Assigned task> An exact transcription of all the data is the expected reply.

*** Data for this exercise

Lemma heap_Delete_spec h l t key info now :
  repr h l t →
  let '(t', changed) := DeleteBackendServerKey t key info now in
  let '(b, h') := heap_Delete l key info now h in
  b = changed ∧ repr h' l t' ∧ local_to l h h'.
Proof.
  intros Hr. unfold DeleteBackendServerKey, heap_Delete. destruct (serverKeyDetailsFromInfo info now) as [bk d].
  destruct (entries_at h l !! key) as [r|] eqn:Hk; [|by rewrite (lookup_no_entry _ _ _ _ Hr Hk)].
  rewrite (lookup_entry _ _ _ _ _ Hr Hk). cbn [Backends].
  destruct (backends_at h r !! bk) as [d'|]; [|done].
  destruct (DeleteSucceededBy d' d); [|done]. split; [done|]. cbv zeta. rewrite backends_put_eq.
  destruct (put_backends_spec _ _ _ _ _ (delete bk (backends_at h r)) Hr Hk) as [Hr' Hl'].
  case_decide; [|done].
  destruct (delete_entry_spec _ _ _ key Hr') as [Hr'' Hl''].
  cbn [Entries] in Hr''. rewrite delete_insert_eq in Hr''. split; [done|]. by etrans.
Qed.

Lemma heap_run_spec h l t op :
  repr h l t →
  (heap_run l op h).1 = (run_op t op).2 ∧ repr (heap_run l op h).2 l (run_op t op).1 ∧
  local_to l h (heap_run l op h).2.
Proof.
  intros Hr. destruct op as [key info now|key info now]; simpl.
  - pose proof (heap_Upsert_spec _ _ _ key info now Hr) as H.
    destruct (UpsertBackendServerKey _ _ _ _), (heap_Upsert _ _ _ _ _). simpl. naive_solver.
  - pose proof (heap_Delete_spec _ _ _ key info now Hr) as H.
    destruct (DeleteBackendServerKey _ _ _ _), (heap_Delete _ _ _ _ _). simpl. naive_solver.
Qed.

******

Response to the exercise>
Lemma heap_Delete_spec h l t key info now :
  repr h l t →
  let '(t', changed) := DeleteBackendServerKey t key info now in
  let '(b, h') := heap_Delete l key info now h in
  b = changed ∧ repr h' l t' ∧ local_to l h h'.
Proof.
  intros Hr. unfold DeleteBackendServerKey, heap_Delete. destruct (serverKeyDetailsFromInfo info now) as [bk d].
  destruct (entries_at h l !! key) as [r|] eqn:Hk; [|by rewrite (lookup_no_entry _ _ _ _ Hr Hk)].
  rewrite (lookup_entry _ _ _ _ _ Hr Hk). cbn [Backends].
  destruct (backends_at h r !! bk) as [d'|]; [|done].
  destruct (DeleteSucceededBy d' d); [|done]. split; [done|]. cbv zeta. rewrite backends_put_eq.
  destruct (put_backends_spec _ _ _ _ _ (delete bk (backends_at h r)) Hr Hk) as [Hr' Hl'].
  case_decide; [|done].
  destruct (delete_entry_spec _ _ _ key Hr') as [Hr'' Hl''].
  cbn [Entries] in Hr''. rewrite delete_insert_eq in Hr''. split; [done|]. by etrans.
Qed.

Lemma heap_run_spec h l t op :
  repr h l t →
  (heap_run l op h).1 = (run_op t op).2 ∧ repr (heap_run l op h).2 l (run_op t op).1 ∧
  local_to l h (heap_run l op h).2.
Proof.
  intros Hr. destruct op as [key info now|key info now]; simpl.
  - pose proof (heap_Upsert_spec _ _ _ key info now Hr) as H.
    destruct (UpsertBackendServerKey _ _ _ _), (heap_Upsert _ _ _ _ _). simpl. naive_solver.
  - pose proof (heap_Delete_spec _ _ _ key info now Hr) as H.
    destruct (DeleteBackendServerKey _ _ _ _), (heap_Delete _ _ _ _ _). simpl. naive_solver.
Qed.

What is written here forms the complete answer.